### WHAT THIS TASK INVOLVES:
Exactly the lines from the beginning of the material to the line with "Definition chr (a" are to be repeated, both ends included.

--*--

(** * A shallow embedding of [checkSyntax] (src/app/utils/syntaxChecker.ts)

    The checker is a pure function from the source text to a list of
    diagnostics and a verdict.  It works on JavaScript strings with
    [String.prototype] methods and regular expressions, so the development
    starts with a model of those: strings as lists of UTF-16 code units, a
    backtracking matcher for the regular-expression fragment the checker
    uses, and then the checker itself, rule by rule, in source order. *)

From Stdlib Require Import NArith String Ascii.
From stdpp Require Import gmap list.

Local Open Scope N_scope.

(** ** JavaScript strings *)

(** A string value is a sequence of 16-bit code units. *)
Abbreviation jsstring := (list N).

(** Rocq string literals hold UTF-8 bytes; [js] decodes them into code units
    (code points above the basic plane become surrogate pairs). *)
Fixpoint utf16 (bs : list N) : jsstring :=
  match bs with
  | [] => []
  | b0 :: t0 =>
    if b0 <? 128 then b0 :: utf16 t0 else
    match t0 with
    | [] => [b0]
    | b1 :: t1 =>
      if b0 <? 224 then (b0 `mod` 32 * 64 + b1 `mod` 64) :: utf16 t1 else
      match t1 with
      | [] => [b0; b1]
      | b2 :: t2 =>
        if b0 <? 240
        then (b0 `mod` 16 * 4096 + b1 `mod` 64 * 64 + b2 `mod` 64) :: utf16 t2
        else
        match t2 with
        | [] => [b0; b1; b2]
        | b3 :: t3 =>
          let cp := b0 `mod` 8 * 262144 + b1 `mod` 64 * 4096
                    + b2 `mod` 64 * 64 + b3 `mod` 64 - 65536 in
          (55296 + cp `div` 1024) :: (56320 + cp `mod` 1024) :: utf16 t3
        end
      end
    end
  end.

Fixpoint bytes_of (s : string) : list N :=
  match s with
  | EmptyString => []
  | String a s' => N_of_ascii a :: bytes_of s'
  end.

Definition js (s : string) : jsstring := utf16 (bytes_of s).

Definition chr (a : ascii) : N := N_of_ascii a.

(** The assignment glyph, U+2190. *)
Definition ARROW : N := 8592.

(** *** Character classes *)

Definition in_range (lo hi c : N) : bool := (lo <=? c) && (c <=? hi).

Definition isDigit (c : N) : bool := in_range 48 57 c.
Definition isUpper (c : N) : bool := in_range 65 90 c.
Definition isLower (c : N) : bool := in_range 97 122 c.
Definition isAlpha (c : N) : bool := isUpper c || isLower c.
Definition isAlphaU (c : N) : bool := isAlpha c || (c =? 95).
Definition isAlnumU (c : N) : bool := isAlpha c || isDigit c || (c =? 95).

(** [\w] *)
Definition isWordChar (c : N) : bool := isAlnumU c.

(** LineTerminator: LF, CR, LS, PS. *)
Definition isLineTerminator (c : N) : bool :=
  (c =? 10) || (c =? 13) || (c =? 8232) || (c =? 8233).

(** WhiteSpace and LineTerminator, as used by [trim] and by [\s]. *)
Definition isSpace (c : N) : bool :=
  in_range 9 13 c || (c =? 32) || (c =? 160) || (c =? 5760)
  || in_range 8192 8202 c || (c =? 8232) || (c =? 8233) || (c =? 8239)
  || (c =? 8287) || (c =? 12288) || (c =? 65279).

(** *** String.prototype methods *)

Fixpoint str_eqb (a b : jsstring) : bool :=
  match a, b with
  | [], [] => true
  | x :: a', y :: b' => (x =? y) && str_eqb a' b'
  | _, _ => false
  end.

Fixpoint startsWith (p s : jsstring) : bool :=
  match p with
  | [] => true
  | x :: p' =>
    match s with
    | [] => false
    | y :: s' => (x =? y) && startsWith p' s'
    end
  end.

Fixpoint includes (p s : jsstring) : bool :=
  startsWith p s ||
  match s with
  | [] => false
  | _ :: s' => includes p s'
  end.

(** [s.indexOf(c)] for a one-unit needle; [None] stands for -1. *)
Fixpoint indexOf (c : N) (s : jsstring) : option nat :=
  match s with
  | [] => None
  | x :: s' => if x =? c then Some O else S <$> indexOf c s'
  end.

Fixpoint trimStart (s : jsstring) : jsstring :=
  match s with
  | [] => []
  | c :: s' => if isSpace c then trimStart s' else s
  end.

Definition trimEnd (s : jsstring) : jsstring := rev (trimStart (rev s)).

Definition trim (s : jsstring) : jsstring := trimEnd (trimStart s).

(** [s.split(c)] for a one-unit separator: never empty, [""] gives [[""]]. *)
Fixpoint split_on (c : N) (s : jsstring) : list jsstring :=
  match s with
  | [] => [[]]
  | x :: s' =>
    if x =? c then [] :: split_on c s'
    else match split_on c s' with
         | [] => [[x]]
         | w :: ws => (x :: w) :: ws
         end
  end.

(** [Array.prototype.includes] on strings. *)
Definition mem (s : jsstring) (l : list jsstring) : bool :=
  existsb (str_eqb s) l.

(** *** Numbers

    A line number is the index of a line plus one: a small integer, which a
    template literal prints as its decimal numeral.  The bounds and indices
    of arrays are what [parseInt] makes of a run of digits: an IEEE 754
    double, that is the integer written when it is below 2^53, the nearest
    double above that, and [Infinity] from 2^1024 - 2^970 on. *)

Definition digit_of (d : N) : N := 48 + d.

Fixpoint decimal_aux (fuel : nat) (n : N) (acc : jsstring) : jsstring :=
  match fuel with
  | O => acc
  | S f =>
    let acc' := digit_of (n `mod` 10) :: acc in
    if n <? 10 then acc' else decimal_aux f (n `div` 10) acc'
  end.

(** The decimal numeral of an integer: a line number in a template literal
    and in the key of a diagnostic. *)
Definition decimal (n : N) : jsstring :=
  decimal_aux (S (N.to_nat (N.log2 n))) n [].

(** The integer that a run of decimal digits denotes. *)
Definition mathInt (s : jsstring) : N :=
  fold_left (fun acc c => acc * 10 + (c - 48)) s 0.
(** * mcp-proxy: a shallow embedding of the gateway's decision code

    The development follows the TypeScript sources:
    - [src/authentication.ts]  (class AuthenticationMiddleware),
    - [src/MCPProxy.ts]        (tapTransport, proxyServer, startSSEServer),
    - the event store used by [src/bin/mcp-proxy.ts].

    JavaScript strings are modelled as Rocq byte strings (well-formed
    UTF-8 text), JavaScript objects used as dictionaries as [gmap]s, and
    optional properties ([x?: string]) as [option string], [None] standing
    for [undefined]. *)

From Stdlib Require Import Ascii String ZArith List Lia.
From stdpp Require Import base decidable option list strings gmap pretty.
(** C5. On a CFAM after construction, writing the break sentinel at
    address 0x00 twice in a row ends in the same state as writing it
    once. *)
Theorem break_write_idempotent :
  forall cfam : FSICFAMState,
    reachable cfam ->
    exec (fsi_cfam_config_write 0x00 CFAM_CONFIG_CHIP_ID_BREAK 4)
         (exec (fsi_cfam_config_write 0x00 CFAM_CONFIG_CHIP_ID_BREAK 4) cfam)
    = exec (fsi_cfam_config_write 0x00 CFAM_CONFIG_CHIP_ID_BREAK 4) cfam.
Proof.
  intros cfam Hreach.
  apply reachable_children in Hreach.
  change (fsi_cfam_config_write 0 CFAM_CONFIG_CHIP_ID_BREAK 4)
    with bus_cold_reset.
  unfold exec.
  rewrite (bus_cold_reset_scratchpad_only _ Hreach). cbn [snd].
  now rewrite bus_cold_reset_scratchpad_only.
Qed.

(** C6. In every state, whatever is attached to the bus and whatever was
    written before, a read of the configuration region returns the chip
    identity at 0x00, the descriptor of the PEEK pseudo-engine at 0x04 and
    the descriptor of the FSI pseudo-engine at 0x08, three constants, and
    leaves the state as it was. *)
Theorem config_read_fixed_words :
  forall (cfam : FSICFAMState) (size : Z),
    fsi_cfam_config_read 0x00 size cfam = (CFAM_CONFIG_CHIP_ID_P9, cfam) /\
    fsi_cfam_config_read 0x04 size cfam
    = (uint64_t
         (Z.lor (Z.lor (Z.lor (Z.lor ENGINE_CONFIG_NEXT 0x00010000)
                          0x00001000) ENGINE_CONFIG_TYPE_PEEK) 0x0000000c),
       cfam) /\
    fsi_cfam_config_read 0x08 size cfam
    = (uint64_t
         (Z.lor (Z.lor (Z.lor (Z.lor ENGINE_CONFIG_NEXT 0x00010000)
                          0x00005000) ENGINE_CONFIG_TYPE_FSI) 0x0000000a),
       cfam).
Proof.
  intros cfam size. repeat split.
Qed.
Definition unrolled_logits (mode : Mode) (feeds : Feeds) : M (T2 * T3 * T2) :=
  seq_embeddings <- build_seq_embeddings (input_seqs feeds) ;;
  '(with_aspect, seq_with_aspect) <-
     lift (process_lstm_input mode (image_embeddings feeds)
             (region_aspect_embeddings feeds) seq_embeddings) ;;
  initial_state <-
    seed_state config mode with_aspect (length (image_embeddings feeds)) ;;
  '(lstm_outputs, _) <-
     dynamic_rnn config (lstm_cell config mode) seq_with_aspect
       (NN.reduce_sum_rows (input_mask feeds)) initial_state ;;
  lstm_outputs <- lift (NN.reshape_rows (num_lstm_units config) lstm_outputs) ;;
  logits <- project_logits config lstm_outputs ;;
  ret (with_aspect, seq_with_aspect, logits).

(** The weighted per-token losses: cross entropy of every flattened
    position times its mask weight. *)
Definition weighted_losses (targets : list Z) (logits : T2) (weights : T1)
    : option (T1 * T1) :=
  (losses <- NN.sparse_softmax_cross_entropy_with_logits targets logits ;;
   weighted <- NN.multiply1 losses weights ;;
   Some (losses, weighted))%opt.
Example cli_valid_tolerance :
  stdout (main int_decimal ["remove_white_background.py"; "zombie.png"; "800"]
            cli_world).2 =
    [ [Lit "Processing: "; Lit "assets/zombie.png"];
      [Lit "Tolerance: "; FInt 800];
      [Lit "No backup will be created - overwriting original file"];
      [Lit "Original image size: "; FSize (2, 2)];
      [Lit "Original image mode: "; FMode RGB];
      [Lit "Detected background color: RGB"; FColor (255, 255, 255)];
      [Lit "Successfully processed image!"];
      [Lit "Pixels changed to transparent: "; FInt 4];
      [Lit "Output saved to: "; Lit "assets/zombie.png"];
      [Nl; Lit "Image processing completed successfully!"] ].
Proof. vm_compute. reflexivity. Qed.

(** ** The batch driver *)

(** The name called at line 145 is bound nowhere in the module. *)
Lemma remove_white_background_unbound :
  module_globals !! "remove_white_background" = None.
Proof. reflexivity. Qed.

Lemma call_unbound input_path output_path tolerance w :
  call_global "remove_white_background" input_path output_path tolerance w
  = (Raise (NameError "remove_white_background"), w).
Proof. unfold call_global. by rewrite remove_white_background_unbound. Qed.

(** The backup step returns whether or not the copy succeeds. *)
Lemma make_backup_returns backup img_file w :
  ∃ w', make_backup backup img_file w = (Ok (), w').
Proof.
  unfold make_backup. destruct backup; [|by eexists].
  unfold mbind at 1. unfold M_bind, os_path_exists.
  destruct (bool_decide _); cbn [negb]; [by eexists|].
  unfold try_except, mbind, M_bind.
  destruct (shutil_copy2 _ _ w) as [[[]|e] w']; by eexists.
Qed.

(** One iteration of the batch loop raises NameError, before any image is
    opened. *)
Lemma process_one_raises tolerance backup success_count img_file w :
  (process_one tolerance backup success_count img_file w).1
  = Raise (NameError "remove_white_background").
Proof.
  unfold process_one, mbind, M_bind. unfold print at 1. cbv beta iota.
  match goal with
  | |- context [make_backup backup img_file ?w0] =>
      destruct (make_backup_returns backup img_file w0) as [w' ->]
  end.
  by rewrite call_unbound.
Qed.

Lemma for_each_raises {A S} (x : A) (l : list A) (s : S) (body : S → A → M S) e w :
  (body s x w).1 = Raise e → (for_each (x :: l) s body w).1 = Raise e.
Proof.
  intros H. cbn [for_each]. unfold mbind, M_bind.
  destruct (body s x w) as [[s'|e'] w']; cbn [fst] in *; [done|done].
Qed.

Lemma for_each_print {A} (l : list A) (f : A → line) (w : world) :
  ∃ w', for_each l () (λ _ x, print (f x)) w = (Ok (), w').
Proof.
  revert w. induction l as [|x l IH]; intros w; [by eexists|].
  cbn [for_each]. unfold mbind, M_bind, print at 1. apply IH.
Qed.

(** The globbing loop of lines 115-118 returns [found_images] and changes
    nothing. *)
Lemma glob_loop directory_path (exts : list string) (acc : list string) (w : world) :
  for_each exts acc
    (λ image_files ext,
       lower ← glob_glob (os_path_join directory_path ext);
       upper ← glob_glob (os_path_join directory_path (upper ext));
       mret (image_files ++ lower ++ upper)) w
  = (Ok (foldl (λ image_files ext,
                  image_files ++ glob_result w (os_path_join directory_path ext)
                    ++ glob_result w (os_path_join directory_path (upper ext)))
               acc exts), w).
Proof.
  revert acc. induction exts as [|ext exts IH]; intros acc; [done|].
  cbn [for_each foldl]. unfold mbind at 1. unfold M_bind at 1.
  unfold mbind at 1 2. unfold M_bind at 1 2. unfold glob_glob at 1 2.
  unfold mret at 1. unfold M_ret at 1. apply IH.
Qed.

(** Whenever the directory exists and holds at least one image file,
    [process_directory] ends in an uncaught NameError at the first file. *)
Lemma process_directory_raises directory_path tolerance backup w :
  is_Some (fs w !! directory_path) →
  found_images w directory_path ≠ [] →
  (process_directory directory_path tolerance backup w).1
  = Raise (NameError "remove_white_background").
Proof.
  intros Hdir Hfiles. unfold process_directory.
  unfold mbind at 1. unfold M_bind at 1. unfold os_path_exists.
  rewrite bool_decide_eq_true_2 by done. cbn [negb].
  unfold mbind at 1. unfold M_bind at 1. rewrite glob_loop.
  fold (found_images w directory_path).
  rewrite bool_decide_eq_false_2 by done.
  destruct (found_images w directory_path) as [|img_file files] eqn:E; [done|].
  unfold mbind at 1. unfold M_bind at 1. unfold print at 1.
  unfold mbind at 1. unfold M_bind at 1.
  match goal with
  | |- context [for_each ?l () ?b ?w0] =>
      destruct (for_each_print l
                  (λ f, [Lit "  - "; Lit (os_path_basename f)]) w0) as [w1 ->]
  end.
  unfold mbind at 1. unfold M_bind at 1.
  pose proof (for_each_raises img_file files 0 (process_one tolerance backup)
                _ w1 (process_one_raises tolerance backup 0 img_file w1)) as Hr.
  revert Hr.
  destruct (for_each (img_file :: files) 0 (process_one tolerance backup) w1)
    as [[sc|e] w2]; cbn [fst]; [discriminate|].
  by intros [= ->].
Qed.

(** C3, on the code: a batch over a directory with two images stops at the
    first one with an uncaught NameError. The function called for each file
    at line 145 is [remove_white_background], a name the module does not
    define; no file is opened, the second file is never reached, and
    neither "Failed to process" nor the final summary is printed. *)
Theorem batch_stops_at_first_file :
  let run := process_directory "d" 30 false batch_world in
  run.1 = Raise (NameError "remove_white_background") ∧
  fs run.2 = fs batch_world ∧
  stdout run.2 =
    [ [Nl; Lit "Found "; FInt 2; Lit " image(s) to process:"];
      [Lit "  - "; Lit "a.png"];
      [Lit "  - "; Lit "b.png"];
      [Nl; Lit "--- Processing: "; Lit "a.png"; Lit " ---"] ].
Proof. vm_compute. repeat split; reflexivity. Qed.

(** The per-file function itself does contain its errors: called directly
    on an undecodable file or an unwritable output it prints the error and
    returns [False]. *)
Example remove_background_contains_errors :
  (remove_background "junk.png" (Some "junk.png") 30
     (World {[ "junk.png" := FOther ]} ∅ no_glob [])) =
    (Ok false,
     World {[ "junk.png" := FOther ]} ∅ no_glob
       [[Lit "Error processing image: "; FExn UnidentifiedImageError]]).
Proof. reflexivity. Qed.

--*--

### WRITTEN RESPONSE:
(** * A shallow embedding of [checkSyntax] (src/app/utils/syntaxChecker.ts)

    The checker is a pure function from the source text to a list of
    diagnostics and a verdict.  It works on JavaScript strings with
    [String.prototype] methods and regular expressions, so the development
    starts with a model of those: strings as lists of UTF-16 code units, a
    backtracking matcher for the regular-expression fragment the checker
    uses, and then the checker itself, rule by rule, in source order. *)

From Stdlib Require Import NArith String Ascii.
From stdpp Require Import gmap list.

Local Open Scope N_scope.

(** ** JavaScript strings *)

(** A string value is a sequence of 16-bit code units. *)
Abbreviation jsstring := (list N).

(** Rocq string literals hold UTF-8 bytes; [js] decodes them into code units
    (code points above the basic plane become surrogate pairs). *)
Fixpoint utf16 (bs : list N) : jsstring :=
  match bs with
  | [] => []
  | b0 :: t0 =>
    if b0 <? 128 then b0 :: utf16 t0 else
    match t0 with
    | [] => [b0]
    | b1 :: t1 =>
      if b0 <? 224 then (b0 `mod` 32 * 64 + b1 `mod` 64) :: utf16 t1 else
      match t1 with
      | [] => [b0; b1]
      | b2 :: t2 =>
        if b0 <? 240
        then (b0 `mod` 16 * 4096 + b1 `mod` 64 * 64 + b2 `mod` 64) :: utf16 t2
        else
        match t2 with
        | [] => [b0; b1; b2]
        | b3 :: t3 =>
          let cp := b0 `mod` 8 * 262144 + b1 `mod` 64 * 4096
                    + b2 `mod` 64 * 64 + b3 `mod` 64 - 65536 in
          (55296 + cp `div` 1024) :: (56320 + cp `mod` 1024) :: utf16 t3
        end
      end
    end
  end.

Fixpoint bytes_of (s : string) : list N :=
  match s with
  | EmptyString => []
  | String a s' => N_of_ascii a :: bytes_of s'
  end.

Definition js (s : string) : jsstring := utf16 (bytes_of s).

Definition chr (a : ascii) : N := N_of_ascii a.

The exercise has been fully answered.